Saved entries

Lemma mcause_trap1_runs pc c mc me a0 a1 a2 a3 a4 a5 a6 a7 lc ls lm d bs k x :
  ctx_ok pc c -> is_u64 pc -> Z.land pc 1 = 0 -> legal "mepc" pc (u64 (pc + 4)) = u64 (pc + 4) ->
  vr (mcause_trap1 trap_entry save_addr c) (LV [trap_entry; save_addr; mc; me] d)
    (ws [a0; a1; a2; a3; a4; a5; a6; a7; 0; lc; ls; lm] bs k x) tt (trap1_text pc)
    (LV [trap_entry; save_addr; 11; u64 (pc + 4)] d)
    (ws [a0; i_t1 c; 11; pc; i_ra c; i_a0 c; a6; a7; 1; 11; ls; pc] (bs ++ [true; true; true; true]) k x).
Proof.
  intros Hc Hp He Hm. unfold mcause_trap1, trap1_text. eapply vruns_conv.
  - eapply vruns_bind0; [now apply (mcause_ecall_runs pc c)|]. change (u64 (0 + 1)) with 1. repeat estep.
  - reflexivity.
  - change (fmt_hex 11) with (lit "0xb"). rewrite !chk_true. text_eq.
  - reflexivity.
  - now rewrite <-!app_assoc.
Qed.

Definition triple_text (tag : string) (w rb : Z) : list Z :=
  lit tag ++ lit ": write=" ++ fmt_hex w ++ lit " last-cause=0xb readback=" ++ fmt_hex rb ++ lit "\n".

Lemma mcause_write_runs w tag m1 m2 t s mc me d b0 b1 b2 b3 b4 b5 b6 b7 ls lm bs k x :
  no_nul (c_lit tag) = true -> no_nul (c_lit m1) = true -> no_nul (c_lit m2) = true -> is_u64 w ->
  vr (mcause_write w tag m1 m2) (LV [t; s; mc; me] d) (ws [b0; b1; b2; b3; b4; b5; b6; b7; 1; 11; ls; lm] bs k x) tt
    (triple_text tag w (legal "mcause" mc w) ++ chk (legal "mcause" mc w =? w) m1)
    (LV [t; s; legal "mcause" mc w; me] d)
    (ws [b0; b1; b2; b3; b4; b5; b6; b7; 1; 11; ls; lm] (bs ++ [legal "mcause" mc w =? w; true]) k x).
Proof.
  intros Ht H1 H2 Hw. unfold mcause_write, print_triple, triple_text. eapply vruns_conv.
  - do 3 estep. eapply vruns_bind; [eapply vruns_bind; [apply vruns_prints, prints_lit, Ht|repeat estep]|].
    eapply vruns_bind; [now apply ncheck_runs|]. estep. now apply ncheck_runs.
  - reflexivity.
  - change (fmt_hex 11) with (lit "0xb"). rewrite chk_true. generalize (lit tag). intros. text_eq.
  - reflexivity.
  - now rewrite <-!app_assoc.
Qed.

Definition trap2_text : list Z := lit "trap2: handler-cause=0xb mcause-readback=0xb count=2\n".

Lemma mcause_trap2_runs pc c mc me a0 a1 a2 a3 a4 a5 a6 a7 lc ls lm d bs k x :
  ctx_ok pc c -> is_u64 pc -> Z.land pc 1 = 0 -> legal "mepc" pc (u64 (pc + 4)) = u64 (pc + 4) ->
  vr (mcause_trap2 trap_entry save_addr c) (LV [trap_entry; save_addr; mc; me] d)
    (ws [a0; a1; a2; a3; a4; a5; a6; a7; 1; lc; ls; lm] bs k x) tt trap2_text
    (LV [trap_entry; save_addr; 11; u64 (pc + 4)] d)
    (ws [a0; i_t1 c; 11; pc; i_ra c; i_a0 c; a6; a7; 2; 11; ls; pc] (bs ++ [true; true; true; true]) k x).
Proof.
  intros Hc Hp He Hm. unfold mcause_trap2, trap2_text. eapply vruns_conv.
  - eapply vruns_bind0; [now apply (mcause_ecall_runs pc c)|]. change (u64 (1 + 1)) with 2. repeat estep.
  - reflexivity.
  - vm_compute. reflexivity.
  - reflexivity.
  - now rewrite <-!app_assoc.
Qed.

Definition mcause_one : Z := legal "mcause" 11 ALL_ONES.
Definition mcause_zero : Z := legal "mcause" mcause_one 0.
Definition mcause_checks (x : Z) : list bool := [x =? 0; mcause_one =? ALL_ONES; mcause_zero =? 0].
Definition mcause_log (x pc1 : Z) : list Z :=
  lit "mcause-warl: mcause write-any/read-legal check\nboot: mcause=" ++ fmt_hex x ++ lit "\n" ++ chk (x =? 0) "mcause nonzero at boot" ++
  shown ++ trap1_text pc1 ++
  triple_text "write-ones" ALL_ONES mcause_one ++ chk (mcause_one =? ALL_ONES) "mcause readback != all-ones after write" ++
  triple_text "write-zero" 0 mcause_zero ++ chk (mcause_zero =? 0) "mcause readback != 0 after write" ++ trap2_text ++
  (if forallb id (mcause_checks x) then lit "RESULT: PASS (traps=2)\n" else lit "RESULT: FAIL (traps=2)\n").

= PROMPT =
All the records, from the first line to the last: repeat them exactly.

= SOLUTION FOR THIS EXERCISE =
Lemma mcause_trap1_runs pc c mc me a0 a1 a2 a3 a4 a5 a6 a7 lc ls lm d bs k x :
  ctx_ok pc c -> is_u64 pc -> Z.land pc 1 = 0 -> legal "mepc" pc (u64 (pc + 4)) = u64 (pc + 4) ->
  vr (mcause_trap1 trap_entry save_addr c) (LV [trap_entry; save_addr; mc; me] d)
    (ws [a0; a1; a2; a3; a4; a5; a6; a7; 0; lc; ls; lm] bs k x) tt (trap1_text pc)
    (LV [trap_entry; save_addr; 11; u64 (pc + 4)] d)
    (ws [a0; i_t1 c; 11; pc; i_ra c; i_a0 c; a6; a7; 1; 11; ls; pc] (bs ++ [true; true; true; true]) k x).
Proof.
  intros Hc Hp He Hm. unfold mcause_trap1, trap1_text. eapply vruns_conv.
  - eapply vruns_bind0; [now apply (mcause_ecall_runs pc c)|]. change (u64 (0 + 1)) with 1. repeat estep.
  - reflexivity.
  - change (fmt_hex 11) with (lit "0xb"). rewrite !chk_true. text_eq.
  - reflexivity.
  - now rewrite <-!app_assoc.
Qed.

Definition triple_text (tag : string) (w rb : Z) : list Z :=
  lit tag ++ lit ": write=" ++ fmt_hex w ++ lit " last-cause=0xb readback=" ++ fmt_hex rb ++ lit "\n".

Lemma mcause_write_runs w tag m1 m2 t s mc me d b0 b1 b2 b3 b4 b5 b6 b7 ls lm bs k x :
  no_nul (c_lit tag) = true -> no_nul (c_lit m1) = true -> no_nul (c_lit m2) = true -> is_u64 w ->
  vr (mcause_write w tag m1 m2) (LV [t; s; mc; me] d) (ws [b0; b1; b2; b3; b4; b5; b6; b7; 1; 11; ls; lm] bs k x) tt
    (triple_text tag w (legal "mcause" mc w) ++ chk (legal "mcause" mc w =? w) m1)
    (LV [t; s; legal "mcause" mc w; me] d)
    (ws [b0; b1; b2; b3; b4; b5; b6; b7; 1; 11; ls; lm] (bs ++ [legal "mcause" mc w =? w; true]) k x).
Proof.
  intros Ht H1 H2 Hw. unfold mcause_write, print_triple, triple_text. eapply vruns_conv.
  - do 3 estep. eapply vruns_bind; [eapply vruns_bind; [apply vruns_prints, prints_lit, Ht|repeat estep]|].
    eapply vruns_bind; [now apply ncheck_runs|]. estep. now apply ncheck_runs.
  - reflexivity.
  - change (fmt_hex 11) with (lit "0xb"). rewrite chk_true. generalize (lit tag). intros. text_eq.
  - reflexivity.
  - now rewrite <-!app_assoc.
Qed.

Definition trap2_text : list Z := lit "trap2: handler-cause=0xb mcause-readback=0xb count=2\n".

Lemma mcause_trap2_runs pc c mc me a0 a1 a2 a3 a4 a5 a6 a7 lc ls lm d bs k x :
  ctx_ok pc c -> is_u64 pc -> Z.land pc 1 = 0 -> legal "mepc" pc (u64 (pc + 4)) = u64 (pc + 4) ->
  vr (mcause_trap2 trap_entry save_addr c) (LV [trap_entry; save_addr; mc; me] d)
    (ws [a0; a1; a2; a3; a4; a5; a6; a7; 1; lc; ls; lm] bs k x) tt trap2_text
    (LV [trap_entry; save_addr; 11; u64 (pc + 4)] d)
    (ws [a0; i_t1 c; 11; pc; i_ra c; i_a0 c; a6; a7; 2; 11; ls; pc] (bs ++ [true; true; true; true]) k x).
Proof.
  intros Hc Hp He Hm. unfold mcause_trap2, trap2_text. eapply vruns_conv.
  - eapply vruns_bind0; [now apply (mcause_ecall_runs pc c)|]. change (u64 (1 + 1)) with 2. repeat estep.
  - reflexivity.
  - vm_compute. reflexivity.
  - reflexivity.
  - now rewrite <-!app_assoc.
Qed.

Definition mcause_one : Z := legal "mcause" 11 ALL_ONES.
Definition mcause_zero : Z := legal "mcause" mcause_one 0.
Definition mcause_checks (x : Z) : list bool := [x =? 0; mcause_one =? ALL_ONES; mcause_zero =? 0].
Definition mcause_log (x pc1 : Z) : list Z :=
  lit "mcause-warl: mcause write-any/read-legal check\nboot: mcause=" ++ fmt_hex x ++ lit "\n" ++ chk (x =? 0) "mcause nonzero at boot" ++
  shown ++ trap1_text pc1 ++
  triple_text "write-ones" ALL_ONES mcause_one ++ chk (mcause_one =? ALL_ONES) "mcause readback != all-ones after write" ++
  triple_text "write-zero" 0 mcause_zero ++ chk (mcause_zero =? 0) "mcause readback != 0 after write" ++ trap2_text ++
  (if forallb id (mcause_checks x) then lit "RESULT: PASS (traps=2)\n" else lit "RESULT: FAIL (traps=2)\n").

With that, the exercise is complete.